### What is being asked
Word for word, restate the lines that run from the line containing "split; [repeat (constructor;" to the last line of the records below.

--- Exercise data Enclosed Below ---

Lemma loops_visit_all_bonds_witness :
  let ld : t Z := construct 1 false in
  let c := call_on [(0, 1); (0, 1); (1, 0); (2, 1)] 3 None LocalNeighborhood in
  let ld' := after ld c in
  let bonds := getNeighbors (nlist c) in
  let first := find_first_index (nlist c) 1 in
  let mine := take (N.to_nat (nNeigh c)) (filter (fun b : N * N => b.1 = 1) bonds) in
  compute ld c = (Done, ld')
  /\ (forall phi theta : Z,
        length (sph_eval (m_lmax ld) phi theta (m_negative_m ld))
        = N.to_nat (getSphWidth ld))
  /\ getNumBonds (nlist c) * getSphWidth ld <= UINT_BOUND
  /\ 1 < Nref c
  /\ StronglySorted (fun a b : N * N => a.1 <= b.1) bonds
  /\ (Forall (fun b : N * N => b.1 <> 1) (take (N.to_nat first) bonds)
      /\ exists j, bonds !! N.to_nat first = Some (1, j))
  /\ mine = [(1, 0)]
  /\ neighborhood_tensor c 1 first (r_ref c 1)
     = foldl accumulate_bond zero_tensor
         ((fun b : N * N => wrap (box c) (vsub (r c b.2) (r_ref c 1))) <$> mine)
  /\ exists rot, frame c 1 first (r_ref c 1) = inr rot
       /\ forall k b q, mine !! k = Some b -> (q < N.to_nat (getSphWidth ld))%nat ->
            cell (getSph ld') ((N.to_nat first + k) * N.to_nat (getSphWidth ld) + q)
            = coefficients ld c rot (r_ref c 1) b.2 !! q.
Proof.
  intros ld c ld' bonds first mine.
  assert (H1 : compute ld c = (Done, ld')) by (vm_compute; reflexivity).
  assert (H2 : forall phi theta : Z,
            length (sph_eval (m_lmax ld) phi theta (m_negative_m ld))
            = N.to_nat (getSphWidth ld)) by (intros phi theta; reflexivity).
  assert (H3 : getNumBonds (nlist c) * getSphWidth ld <= UINT_BOUND) by discriminate.
  assert (H4 : 1 < Nref c) by reflexivity.
  assert (H5 : StronglySorted (fun a b : N * N => a.1 <= b.1) bonds)
    by (repeat (constructor; cbn; try lia)).
  assert (H6 : Forall (fun b : N * N => b.1 <> 1) (take (N.to_nat first) bonds)
               /\ exists j, bonds !! N.to_nat first = Some (1, j)).
  { split; [repeat (constructor; cbn; try lia)|by exists 0]. }
  split_and!; [exact H1|exact H2|exact H3|exact H4|exact H5|exact (proj1 H6)
              |exact (proj2 H6)|vm_compute; reflexivity|..];
    apply (loops_visit_all_bonds ld ld' c 1 H1 H2 H3 H4 H5 (or_intror H6)).
Defined.

End VisitedRuns.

--- End of Enclosed Exercise data ---

### Exercise output
  { split; [repeat (constructor; cbn; try lia)|by exists 0]. }
  split_and!; [exact H1|exact H2|exact H3|exact H4|exact H5|exact (proj1 H6)
              |exact (proj2 H6)|vm_compute; reflexivity|..];
    apply (loops_visit_all_bonds ld ld' c 1 H1 H2 H3 H4 H5 (or_intror H6)).
Defined.

End VisitedRuns.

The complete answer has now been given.